Start of Record extracts

Definition bind {A B} (c : H A) (k : A → H B) : H B :=
  fun σ => match c σ with
           | (inr a, σ') => k a σ'
           | (inl e, σ') => (inl e, σ')
           end.

#[export] Instance H_ret : MRet H := @ret.
#[export] Instance H_bind : MBind H := fun A B k c => bind c k.

(** Allocation: the new object goes to the end of the heap. *)
Definition alloc (o : hobj) : H hval :=
  fun σ => (inr (HRef (length (heap σ))),
            Store (heap σ ++ [o]) (loaded σ)).

Definition require (id : string) : H hval :=
  fun σ => match loaded σ !! id with
           | Some e => (inr e, σ)
           | None => (inl (MODULE_NOT_FOUND id), σ)
           end.

(** The property [k] of a value: [undefined] unless the value is a
    reference to an object that has the property. *)
Definition property (h : list hobj) (k : string) (e : hval) : hval :=
  match e with
  | HRef l => match h !! l with
              | Some (HObj m) => default HUndef (m !! k)
              | _ => HUndef
              end
  | _ => HUndef
  end.

Definition nullish (e : hval) : bool :=
  match e with
  | HUndef | HNull => true
  | _ => false
  end.

Definition destructure (k : string) (e : hval) : H hval :=
  if nullish e then throw (TypeError "Cannot destructure")
  else fun σ => (inr (property (heap σ) k e), σ).

Definition fields (l : list (string * hval)) : gmap string hval :=
  fold_left (fun m kv => <[kv.1 := kv.2]> m) l ∅.

(** Assignment [e.k = x] changes an object of the heap in place; assigning
    to a property of [undefined] or [null] throws.  The module has no
    assignment: this is the effect it is shown not to have. *)
Definition assign (e : hval) (k : string) (x : hval) : H unit :=
  fun σ =>
    match e with
    | HUndef | HNull => (inl (TypeError "Cannot set properties"), σ)
    | HRef l =>
        match heap σ !! l with
        | Some (HObj m) =>
            (inr (), Store (<[l := HObj (<[k := x]> m)]> (heap σ)) (loaded σ))
        | _ => (inr (), σ)
        end
    | _ => (inr (), σ)
    end.

(** A computation whose only effect on the store is allocation: it leaves
    the loaded modules and every object of the heap as they were, new
    objects coming after them. *)
Definition only_allocates {A} (c : H A) : Prop :=
  ∀ σ, heap σ `prefix_of` heap (c σ).2 ∧ loaded (c σ).2 = loaded σ.

(** Object and array literals allocate. *)
Definition new_object (l : list (string * hval)) : H hval :=
  alloc (HObj (fields l)).

Definition new_array (l : list hval) : H hval := alloc (HArr l).

(** The module: the four imports, then the literal assigned to
    [module.exports], its nested literals allocated before the object that
    holds them. *)
Definition tailwind_config : H hval :=
  m ← require "./tailwind/colors.js";
  colors ← destructure "colors" m;
  m ← require "./tailwind/spacing.js";
  spacing ← destructure "spacing" m;
  minWidth ← destructure "minWidth" m;
  maxWidth ← destructure "maxWidth" m;
  m ← require "./tailwind/theme.js";
  fontFamily ← destructure "fontFamily" m;
  fontSize ← destructure "fontSize" m;
  borderRadius ← destructure "borderRadius" m;
  borderWidth ← destructure "borderWidth" m;
  boxShadow ← destructure "boxShadow" m;
  variants ← destructure "variants" m;
  m ← require "./tailwind/safelist.js";
  safelist ← destructure "safelist" m;
  content ← new_array [HStr "./src/**/*.{html,js,vue, ts}"];
  options ← new_object [
    ("safelist", safelist)
  ];
  extend ← new_object [
    ("fontSize", fontSize);
    ("spacing", spacing);
    ("borderRadius", borderRadius);
    ("borderWidth", borderWidth);
    ("colors", colors)
  ];
  theme ← new_object [
    ("fontFamily", fontFamily);
    ("minWidth", minWidth);
    ("maxWidth", maxWidth);
    ("boxShadow", boxShadow);
    ("extend", extend)
  ];
  corePlugins ← new_object [
    ("container", HBool false)
  ];
  plugins ← new_array [HFun container_plugin];
  new_object [
    ("content", content);
    ("options", options);
    ("enabled", HBool true);
    ("theme", theme);
    ("variants", variants);
    ("corePlugins", corePlugins);
    ("plugins", plugins)
  ].

(** Reading a heap value back as contents, following references to the
    depth [n]; a reference beyond that depth, or to nothing, reads as
    [undefined]. *)
Fixpoint reify (n : nat) (h : list hobj) (v : hval) : jsval :=
  match v with
  | HUndef => VUndef
  | HNull => VNull
  | HBool b => VBool b
  | HStr s => VStr s
  | HFun f => VFun f
  | HRef l =>
      match n with
      | 0 => VUndef
      | S n' =>
          match h !! l with
          | Some (HObj m) => VObj (reify n' h <$> m)
          | Some (HArr xs) => VArr (reify n' h <$> xs)
          | None => VUndef
          end
      end
  end.

(** Storing contents in the heap, nested objects first. *)
Fixpoint store_value (v : jsval) (h : list hobj) : hval * list hobj :=
  match v with
  | VUndef => (HUndef, h)
  | VNull => (HNull, h)
  | VBool b => (HBool b, h)
  | VStr s => (HStr s, h)
  | VFun f => (HFun f, h)
  | VArr xs =>
      let '(ys, h') :=
        fold_left (fun acc x =>
                     let '(y, h') := store_value x acc.2 in (acc.1 ++ [y], h'))
                  xs ([], h) in
      (HRef (length h'), h' ++ [HArr ys])
  | VObj m =>
      let '(fs, h') :=
        map_fold (fun k x acc =>
                    let '(y, h') := store_value x acc.2 in
                    (<[k := y]> acc.1, h'))
                 (∅, h) m in
      (HRef (length h'), h' ++ [HObj fs])
  end.

(** A store holding the given modules' export values. *)
Definition store_modules (l : list (string * jsval)) : store :=
  fold_left (fun σ kv =>
               let '(e, h') := store_value kv.2 (heap σ) in
               Store h' (<[kv.1 := e]> (loaded σ)))
            l (Store [] ∅).

(** A module can be imported from when it is loaded, its export value is
    neither [undefined] nor [null], and, if a reference, refers to an
    object of the heap. *)
Definition usable (σ : store) (id : string) : Prop :=
  ∃ e, loaded σ !! id = Some e ∧ nullish e = false
       ∧ ∀ l, e = HRef l → l < length (heap σ).

(** Two values with the same contents in a heap, at every depth. *)
Definition same_contents (h : list hobj) (v1 v2 : hval) : Prop :=
  ∀ n, reify n h v1 = reify n h v2.

(** The seven objects one evaluation allocates from the heap size [b] on,
    given the imported values. *)
Definition allocated (b : nat)
    (colors spacing minWidth maxWidth : hval)
    (fontFamily fontSize borderRadius borderWidth boxShadow variants : hval)
    (safelist : hval) : list hobj :=
  [HArr [HStr "./src/**/*.{html,js,vue, ts}"];
   HObj (fields [("safelist", safelist)]);
   HObj (fields [("fontSize", fontSize); ("spacing", spacing);
                 ("borderRadius", borderRadius);
                 ("borderWidth", borderWidth); ("colors", colors)]);
   HObj (fields [("fontFamily", fontFamily); ("minWidth", minWidth);
                 ("maxWidth", maxWidth); ("boxShadow", boxShadow);
                 ("extend", HRef (b + 2))]);
   HObj (fields [("container", HBool false)]);
   HArr [HFun container_plugin];
   HObj (fields [("content", HRef b); ("options", HRef (b + 1));
                 ("enabled", HBool true); ("theme", HRef (b + 3));
                 ("variants", variants); ("corePlugins", HRef (b + 4));
                 ("plugins", HRef (b + 5))])].

End Heap.

(** The sample registry, stored in a heap. *)
Definition sample_store : Heap.store :=
  Heap.store_modules [
    ("./tailwind/colors.js", VObj Sample.colors_js);
    ("./tailwind/spacing.js", VObj Sample.spacing_js);
    ("./tailwind/theme.js", Theme.exports);
    ("./tailwind/safelist.js", Safelist.exports)
  ].

(* ===================================================================== *)
(** * Breakpoints of a responsive rule *)
(* ===================================================================== *)

(** The breakpoints of the [@screen] blocks of the [.container] rule, in the
    order the source writes the blocks.  This is also the ascending order
    of the build tool's screens of these names, which the configuration
    does not redefine. *)
Definition screens : list string := ["sm"; "md"; "lg"; "xl"].

(** The key under which a rule holds its block for a breakpoint. *)
Definition screen_block (b : string) : string := "@screen " +:+ b.

(** The breakpoints up to and including [b]. *)
Fixpoint through (b : string) (l : list string) : list string :=
  match l with
  | [] => []
  | x :: l' => if decide (x = b) then [x] else x :: through b l'
  end.

(** The declaration of the property [k] in force at a breakpoint, [None]
    being the base.  The build tool turns an [@screen] block into a
    min-width media query, so at a breakpoint the base declarations and the
    blocks of the breakpoints up to it all apply, and of several
    declarations of one property the one written last prevails. *)
Definition in_force (rule : css) (k : string) (b : option string) : option css :=
  match b with
  | None => get (Field k) rule
  | Some b =>
      fold_left (fun d x =>
                   match get_path [Field (screen_block x); Field k] rule with
                   | Some d' => Some d'
                   | None => d
                   end)
                (through b screens) (get (Field k) rule)
  end.

(* ===================================================================== *)
(** * Names and places used in the statements *)
(* ===================================================================== *)

(** The thirteen names of the schema the build tool is said to expect. *)
Definition schema : list string :=
  ["fontFamily"; "fontSize"; "spacing"; "minWidth"; "maxWidth";
   "borderRadius"; "borderWidth"; "boxShadow"; "colors"; "variants";
   "safelist"; "corePlugins"; "plugins"].

(** Where the exported record holds each of them. *)
Definition schema_places : list (string * list sel) :=
  [("fontFamily", at_fontFamily); ("fontSize", at_fontSize);
   ("spacing", at_spacing); ("minWidth", at_minWidth);
   ("maxWidth", at_maxWidth); ("borderRadius", at_borderRadius);
   ("borderWidth", at_borderWidth); ("boxShadow", at_boxShadow);
   ("colors", at_colors); ("variants", at_variants);
   ("safelist", at_safelist); ("corePlugins", [Field "corePlugins"]);
   ("plugins", [Field "plugins"])].

(** The eleven input token tables, each with its place in the exported
    record. *)
Definition input_tables (cj sj : gmap string jsval) : list (list sel * jsval) :=
  [(at_fontFamily, Theme.fontFamily); (at_fontSize, Theme.fontSize);
   (at_borderRadius, Theme.borderRadius); (at_borderWidth, Theme.borderWidth);
   (at_boxShadow, Theme.boxShadow); (at_variants, Theme.variants);
   (at_safelist, Safelist.safelist); (at_spacing, export "spacing" sj);
   (at_minWidth, export "minWidth" sj); (at_maxWidth, export "maxWidth" sj);
   (at_colors, export "colors" cj)].

(* ===================================================================== *)
(** * The imports, and shapes of table entries *)
(* ===================================================================== *)

(** The four modules, in the order [tailwind.config.js] requires them. *)
Definition module_ids : list string :=
  ["./tailwind/colors.js"; "./tailwind/spacing.js"; "./tailwind/theme.js";
   "./tailwind/safelist.js"].

(** The eleven imported names: the module each is destructured from, and
    the place of its value in the exported record. *)
Definition imports : list (string * string * list sel) :=
  [("./tailwind/colors.js", "colors", at_colors);
   ("./tailwind/spacing.js", "spacing", at_spacing);
   ("./tailwind/spacing.js", "minWidth", at_minWidth);
   ("./tailwind/spacing.js", "maxWidth", at_maxWidth);
   ("./tailwind/theme.js", "fontFamily", at_fontFamily);
   ("./tailwind/theme.js", "fontSize", at_fontSize);
   ("./tailwind/theme.js", "borderRadius", at_borderRadius);
   ("./tailwind/theme.js", "borderWidth", at_borderWidth);
   ("./tailwind/theme.js", "boxShadow", at_boxShadow);
   ("./tailwind/theme.js", "variants", at_variants);
   ("./tailwind/safelist.js", "safelist", at_safelist)].

(** What [const { k } = e] binds [k] to, for an [e] that can be
    destructured. *)
Definition imported (k : string) (e : jsval) : jsval :=
  default VUndef (get (Field k) e).

(** A module can be imported from when it is registered and its export
    value is neither [undefined] nor [null]. *)
Definition usable (σ : registry plugin) (id : string) : Prop :=
  ∃ e, σ !! id = Some e ∧ nullish e = false.

(** The error of importing from a module that is not usable. *)
Definition import_error (σ : registry plugin) (id : string) : error :=
  match σ !! id with
  | None => MODULE_NOT_FOUND id
  | Some _ => TypeError "Cannot destructure"
  end.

End of Record extracts

### Required action:
Using the records above, gather all lines where the string "every" is present.

### Answer for this exercise:
    the loaded modules and every object of the heap as they were, new
(** Two values with the same contents in a heap, at every depth. *)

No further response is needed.